Century Memories of Rural China

For most Western audience, rural China is only scenes in famous Chinese director Zhang Yimou' s film, and although China as a whole is no longer so remote, its vast rural areas continue to have some sense of mysterious.

They came to realize rural China's boorish side in Zhang's film "Red Broomcorn," and saw the awakening of rural women's sense of rights in his "Qiuju (name of the heroine) Goes To Court."

However, some also misread Zhang's film by feeling that Chinese farmers are still extremely poor, bony with long pigtails, like it was one century ago.

Many of them don't know that Chinese farmers, many of whom now working in various "rural enterprises," are producing one-fourth of the world's shoes.

Neither do they know that Liu Yonghao, regarded by Fortune magazine as the richest man in China three times, was born and grew up in the countryside of Sichuan in southwest China.

And the farmer-turned entrepreneur, very often in Western-style clothes, has had an enormous impact on Chinese farmers dreaming to become rich.

Zhang's films on the poor, dilapidated rural China even to some degree surprise many Chinese youngsters -- the life of their grandfathers and grandmothers several decades ago looked so different from theirs.

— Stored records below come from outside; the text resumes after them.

(** A map that holds itself and a node that points to itself are rendered
    with the marker at the place of the cycle. *)
Lemma self_reference_rendered :
  (exists p', Format plain_env Ex.self_store 3 (reflect.ValueOf Ex.self)
                (Ex.printer false false false)
              = Ok ("map[string]interface {}{" ++ Text.str Text.LF
                    ++ "    " ++ Text.str Text.QUOTE ++ "self" ++ Text.str Text.QUOTE
                    ++ ": map[string]interface {}{...}," ++ Text.str Text.LF ++ "}", p'))
  /\ (exists p', Format plain_env Ex.node_store 3 (reflect.ValueOf Ex.node)
                   (Ex.printer false false false)
                 = Ok ("&main.Node{" ++ Text.str Text.LF
                       ++ "    Next: &main.Node{...}," ++ Text.str Text.LF ++ "}", p')).
Proof. split; eexists; vm_compute; reflexivity. Qed.

(* ===================================================================== *)
(** * The order of the entries of a map *)
(* ===================================================================== *)

Lemma SFeqb_isNaN x : SFeqb x x = negb (Spec.isNaN x).
Proof.
  unfold SFeqb. destruct x as [s|s| |s m e]; try destruct s; simpl; try reflexivity.
  all: rewrite ?Z.compare_refl, ?Pos.compare_refl, ?Pos.compare_cont_refl; simpl;
    rewrite ?Pos.compare_refl; reflexivity.
Qed.



(** [Less] on the keys of the examples: 1 before 2, two arrays of one
    length tied, an integer and a string tied. *)
Lemma Less_examples :
  Less (reflect.ValueOf (Ex.int 1)) (reflect.ValueOf (Ex.int 2)) = true
  /\ Less (reflect.ValueOf (Ex.key 1)) (reflect.ValueOf (Ex.key 2)) = false
  /\ Less (reflect.ValueOf (Ex.key 2)) (reflect.ValueOf (Ex.key 1)) = false
  /\ Less (reflect.ValueOf (Ex.int 1)) (reflect.ValueOf (Ex.str "a")) = false
  /\ Less (reflect.ValueOf (Ex.str "a")) (reflect.ValueOf (Ex.int 1)) = false.
Proof. repeat split; vm_compute; reflexivity. Qed.



Lemma counts_same_maps :
  same_maps (Ex.store_of Ex.counts_12) (Ex.store_of Ex.counts_21).
Proof.
  split; [reflexivity|]. split; [reflexivity|]. intros a. simpl.
  destruct (decide (a = 100)) as [->|Ha].
  - rewrite !lookup_singleton_eq. split; [apply perm_swap|].
    split; vm_compute; reflexivity.
  - rewrite !lookup_singleton_ne by congruence. exact I.
Qed.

The latest official figure showed that only 22 years ago, there were 250 million rural Chinese, nearly one-third of the total rural population at that time, living in absolute poverty.

At present, the figure has dropped to about 20 million, and most of them are "disabled or living in areas with extremely poor natural conditions."

Stagnancy, famine and uprising, which frequently appeared in China's history, have faded out in the world's most populous country.

Another countryside-theme film directed by Zhang's older generation of directors, "Marriage of Little Erhei," featured a historic event that happened some 50 years ago when New China was just founded: Chinese rural residents for the first time in history began to bid farewell to arranged marriages.

In the film story, Little Erhei, a young farmer, fell in love with a girl Xiaoqin, but their parents did not agree their marriage and held that they should not have the freedom to choose their own mates. At last, supported by the newly found people's government, they married each other.

Compared with their fathers and mothers, Little Erhei and Xiaoqin were lucky, because their parents, like all of their predecessors, usually did not know each other before becoming husband and wife.

Now, even the most old-fashioned mother living in a remote mountain area in China will hesitate to force her son to marry or not to marry a certain girl.

Also in Little Erhei's time, rural China experienced one of the century's most impressive land reform. From the fall of 1950 to the end of 1952, the Chinese government distributed a total of 47 million hectares of land to some 300 million poor peasants for free.

This marked a historic moment that Chinese farmers had realized their long ideal of "land for the tiller."

Then 26 years later, when the whole nation woke up from the 10- year "Cultural Revolution," the 18 households of Xiaogang Village in east China's Anhui Province made a secret decision -- to let the farmers decide what to grow on their contracted lands, though this seemed not like "socialism" according to understandings of that time.

Their decision was known and supported by a number of local officials very soon and then by Deng Xiaoping, who just came back to the top leadership. Their practice quickly led to a rural reform throughout the country, thanks to which China has maintained the world's fastest economic growth for years.

In a crucial turning point, it was the farmers' hands that changed the history, commented Chinese historians today.

At the end of the 20th century, "villagers governing their own affairs" was selected by Chinese media as one of the 15 most popular terms in China in 1998.

This time, even Western correspondents who seldom cover rural China have become excited about their findings:

In Xinsheng Village, Jinhu County of east China's Jiangsu province, villagers stood in the rain for five hours to vote their new head;

In Chailan Village, Laixi City of Shandong Province, a husband was refused stoutly by his wife to vote the same person;

In a small mountain village some 200 kilometers away from Beijing, villagers gathered together and removed the leader they were unsatisfied with through voting and elected the new leader themselves.

China has altogether one million villages, and the most majority of them now have had their new leaders elected through secret voting.

"It is a kind of test, which shows that the sprout of democracy is growing in rural China," wrote a German journalist.

This certainly is not the only exciting news story one hears in rural China now. The others include WTO entry, Internet, e- commerce and so on.

In Zhouzhi County of Shaanxi Province in northwestern China, farmers began to learn English in order to sell more kiwi fruit to foreign consumers and compete in the international market. In some other villages and small towns, young farmers began to learn how to use computers and the Internet.

All this may have revealed what rural China will be like in the 21st century.